Instruction for the data below: set down exactly the lines from the line with "Definition llm_analytics_to_proto (a" to the line with "Definition storage_usage_to_proto (u", inclusive, and no others.

## Stored data
────────────────────────────────────────

Definition quota_status_to_proto (q : QuotaStatus F) : Pb.QuotaStatus F :=
  Pb.mkPbQuotaStatus (signal_kind_to_str (qu_signal q)) (operation_to_str (qu_operation q)) (qu_limit_kind q) (qu_limit_value q)
    (qu_observed_value q) (qu_pct_consumed q) (threshold_status_to_str (qu_status q)) (qu_period_start q) (qu_period_end q)
    (qu_projected_exhaustion_at q).

Definition analytics_result_to_proto (r : AnalyticsResult F) : Pb.AnalyticsResult F :=
  Pb.mkPbAnalyticsResult (ax_timestamp F r) (ax_value F r) (default ∅ (ax_groups F r)).

Definition metrics_summary_to_proto (m : MetricsSummary F) : Pb.MetricsSummary F :=
  Pb.mkPbMetricsSummary (sm_total_traces F m) (sm_error_rate F m) (sm_p50_latency F m) (sm_p90_latency F m) (sm_p99_latency F m).

Definition top_endpoint_to_proto (e : TopEndpoint F) : Pb.TopEndpoint F :=
  Pb.mkPbTopEndpoint (te_operation_name F e) (te_service_name F e) (te_count e) (te_avg_duration_ms F e) (te_p95_duration_ms F e)
    (te_error_rate F e).

Definition error_breakdown_to_proto (e : ErrorBreakdown F) : Pb.ErrorBreakdown F :=
  Pb.mkPbErrorBreakdown (eb_error_type e) (eb_count e) (eb_percentage F e).

Definition llm_analytics_to_proto (a : LlmAnalytics F) : Pb.LlmAnalytics F :=
  Pb.mkPbLlm (la_llm_model a) (la_request_count a) (la_total_tokens a) (la_total_cost_usd F a) (la_avg_duration_ms F a).

Definition agent_analytics_to_proto (a : AgentAnalytics F) : Pb.AgentAnalytics F :=
  Pb.mkPbAgent (ag_agent_name F a) (ag_agent_type F a) (ag_span_count F a) (ag_error_count F a) (ag_total_tokens F a)
    (ag_avg_duration_ms F a).

Definition guardrails_analytics_to_proto (g : GuardrailsAnalyticsResult F) : Pb.GuardrailsAnalytics F :=
  Pb.mkPbGuardrails (gr_total_requests F g) (gr_halted_requests F g) (gr_halt_rate F g)
    (map (λ r, Pb.mkPbRailType (rt_rail_type F r) (rt_count F r) (rt_halted F r) (rt_halt_rate F r)) (gr_by_rail_type F g))
    (map (λ r, Pb.mkPbRailName (rn_rail_name r) (rn_rail_type r) (rn_halts r) (rn_total r)) (gr_top_halting_rails F g)).

Definition storage_usage_to_proto (u : StorageUsage) : Pb.StorageUsage :=
  Pb.mkPbStorageUsage (us_workspace_id u) (us_signal_type u) (us_location u) (us_file_count u) (us_records u) (us_original_size u)
    (us_compressed_size u).

Definition storage_usage_daily_to_proto (d : StorageUsageDaily) : Pb.StorageUsageDaily :=
  Pb.mkPbStorageUsageDaily (uy_workspace_id d) (uy_signal d) (uy_day d) (uy_compressed_bytes d) (uy_file_count d) (uy_captured_at d)
    (uy_estimated_today d).

(** [WorkspaceId::to_string] is the text of its UUID. *)
Definition usage_daily_to_proto `{UuidText} (r : UsageRecords.UsageDailyRecord) : Pb.UsageDailyRecord :=
  Pb.mkPbUsageDaily (uuid_to_string (UsageRecords.du_workspace_id r)) (signal_kind_to_str (UsageRecords.du_signal r))
    (operation_to_str (UsageRecords.du_operation r)) (UsageRecords.du_day r) (UsageRecords.du_used_bytes r) (UsageRecords.du_records r) (UsageRecords.du_query_count r)
    (UsageRecords.du_file_count r).

Definition ingest_rate_to_proto `{UuidText} (r : UsageRecords.IngestRateRecord) : Pb.IngestRateRecord :=
  Pb.mkPbIngestRate (uuid_to_string (UsageRecords.ir_workspace_id r)) (signal_kind_to_str (UsageRecords.ir_signal r)) (UsageRecords.ir_records_per_sec r)
    (UsageRecords.ir_bytes_per_sec r) (UsageRecords.ir_window_start_micros r) (UsageRecords.ir_window_end_micros r).

Definition query_usage_to_proto `{UuidText} (r : UsageRecords.QueryUsageRecord F) : Pb.QueryUsageRecord F :=
  Pb.mkPbQueryUsage (uuid_to_string (UsageRecords.qr_workspace_id F r)) (signal_kind_to_str (UsageRecords.qr_signal F r)) (UsageRecords.qr_bytes_scanned F r)
    (UsageRecords.qr_rows_scanned F r) (UsageRecords.qr_query_count F r) (UsageRecords.qr_avg_query_time_ms F r) (UsageRecords.qr_window_start_micros F r)
    (UsageRecords.qr_window_end_micros F r).
End Replies.

(** ** Properties *)

Section Properties.
Context `{ChronoTime}.

(** A time the service answers with reads back as itself. *)
Theorem proto_timestamp_roundtrip (dt : DateTime) :
  datetime_range (dt / 1000000000) → proto_timestamp_to_datetime (datetime_to_proto dt) = Some dt.
Proof.
  intros Hr. unfold proto_timestamp_to_datetime, datetime_to_proto. cbn [pt_seconds pt_nanos].
  pose proof (Z.mod_pos_bound dt 1000000000 ltac:(lia)). unfold u32_of_nanos. rewrite Z.mod_small by lia.
  rewrite from_timestamp_ok by done. f_equal. pose proof (Z.div_mod dt 1000000000 ltac:(lia)). lia.
Qed.

Lemma negative_nanos_absent ts : - 2 ^ 31 ≤ pt_nanos ts < 0 → proto_timestamp_to_datetime ts = None.
Proof.
  intros Hn. unfold proto_timestamp_to_datetime, u32_of_nanos. apply from_timestamp_nanos.
  rewrite <-(Z.mod_add _ 1) by lia. rewrite Z.mod_small by lia. lia.
Qed.

(** An end that is no valid time is not an error: a query for logs or metrics
    whose end has negative nanoseconds is answered without any time range, while
    the queries for endpoints and errors refuse it. *)
Theorem invalid_end_unbounds ts start req_logs req_metrics n :
  - 2 ^ 31 ≤ pt_nanos ts < 0 →
  Pb.pl_time_range req_logs = Some (mkProtoRange start (Some ts)) →
  Pb.pm_time_range req_metrics = Some (mkProtoRange start (Some ts)) →
  Api.al_end_time (log_filters_from_request req_logs) = None ∧
  Api.am_end_time (metric_filters_from_request req_metrics) = None ∧
  top_n_query_from_request (Pb.mkTopEndpointsRequest (Some ts) (Some ts) n) = Err (status InvalidArgument "start_time is required").
Proof.
  intros Hn%negative_nanos_absent Hl Hm. unfold log_filters_from_request, metric_filters_from_request, top_n_query_from_request.
  rewrite Hl, Hm. unfold request_range, proto_time_range, optional_proto_timestamp. cbn. rewrite Hn. split_and!.
  - by destruct (pagination_limit_offset _).
  - by destruct (pagination_limit_offset _).
  - done.
Qed.
End Properties.

(** *** Lists in one string *)

Fixpoint no_comma (s : string) : bool :=
  match s with EmptyString => true | String c s => negb (Ascii.eqb c ","%char) && no_comma s end.

Lemma split_on_app a rest : no_comma a = true → split_on ","%char (a +:+ String ","%char rest) = a :: split_on ","%char rest.
Proof.
  induction a as [|c a IH]; [done|]. cbn [no_comma]. intros [Hc Ha]%andb_prop. apply negb_true_iff, Ascii.eqb_neq in Hc.
  change (String c a +:+ String ","%char rest) with (String c (a +:+ String ","%char rest)). cbn [split_on].
  rewrite decide_False by done. by rewrite IH.
Qed.

Lemma split_on_single a : no_comma a = true → split_on ","%char a = [a].
Proof.
  induction a as [|c a IH]; [done|]. cbn [no_comma]. intros [Hc Ha]%andb_prop. apply negb_true_iff, Ascii.eqb_neq in Hc.
  cbn [split_on]. rewrite decide_False by done. by rewrite IH.
Qed.

Lemma split_on_concat l : l ≠ [] → Forall (λ s, no_comma s = true) l → split_on ","%char (String.concat "," l) = l.
Proof.
  intros Hne Hall. induction Hall as [|a l Ha Hl IH]; [done|]. destruct l as [|b l]; [by apply split_on_single|].
  change (String.concat "," (a :: b :: l)) with (a +:+ String ","%char (String.concat "," (b :: l))).
  rewrite split_on_app by done. by rewrite IH.
Qed.

Lemma valid_type_no_comma t : validate_span_type t = true → no_comma t = true.
Proof.
  unfold validate_span_type. intros Ht%bool_decide_eq_true. revert t Ht. apply Forall_forall.
  apply (bool_decide_unpack _). vm_compute. exact I.
Qed.

(** The span types of a request reach the storage as they are: joining them with
    commas and splitting the text again gives the same list, whatever valid types
    it holds. *)
Theorem span_types_survive `{ChronoTime} (trim : string → string) (req : Pb.QuerySpansRequest) :
  (∀ t, validate_span_type t = true → trim t = t) → Pb.ps_span_types req ≠ [] →
  Forall (λ t, validate_span_type t = true) (Pb.ps_span_types req) →
  parse_span_types trim (span_filters_from_request req) = Ok (Some (Pb.ps_span_types req)).
Proof.
  intros Htrim Hne Hall. unfold parse_span_types, span_filters_from_request.
  destruct (request_range _), (pagination_limit_offset _). cbn [Api.as_span_types].
  destruct (Pb.ps_span_types req) as [|t0 ts] eqn:Heq; [done|]. rewrite <-Heq in *. unfold comma_list.
  rewrite split_on_concat; [|done|eapply Forall_impl; [exact Hall|apply valid_type_no_comma]].
  assert (map trim (Pb.ps_span_types req) = Pb.ps_span_types req) as ->.
  { rewrite <-(map_id (Pb.ps_span_types req)) at 2. apply map_ext_in. intros t Ht%list_elem_of_In.
    rewrite Forall_forall in Hall. by apply Htrim, Hall. }
  assert (find (λ t, negb (validate_span_type t)) (Pb.ps_span_types req) = None) as ->; [|done].
  clear Heq Hne. induction Hall as [|t l Ht _ IH]; [done|]. cbn [find]. by rewrite Ht.
Qed.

────────────────────────────────────────

## Solution for this task
Definition llm_analytics_to_proto (a : LlmAnalytics F) : Pb.LlmAnalytics F :=
  Pb.mkPbLlm (la_llm_model a) (la_request_count a) (la_total_tokens a) (la_total_cost_usd F a) (la_avg_duration_ms F a).

Definition agent_analytics_to_proto (a : AgentAnalytics F) : Pb.AgentAnalytics F :=
  Pb.mkPbAgent (ag_agent_name F a) (ag_agent_type F a) (ag_span_count F a) (ag_error_count F a) (ag_total_tokens F a)
    (ag_avg_duration_ms F a).

Definition guardrails_analytics_to_proto (g : GuardrailsAnalyticsResult F) : Pb.GuardrailsAnalytics F :=
  Pb.mkPbGuardrails (gr_total_requests F g) (gr_halted_requests F g) (gr_halt_rate F g)
    (map (λ r, Pb.mkPbRailType (rt_rail_type F r) (rt_count F r) (rt_halted F r) (rt_halt_rate F r)) (gr_by_rail_type F g))
    (map (λ r, Pb.mkPbRailName (rn_rail_name r) (rn_rail_type r) (rn_halts r) (rn_total r)) (gr_top_halting_rails F g)).

Definition storage_usage_to_proto (u : StorageUsage) : Pb.StorageUsage :=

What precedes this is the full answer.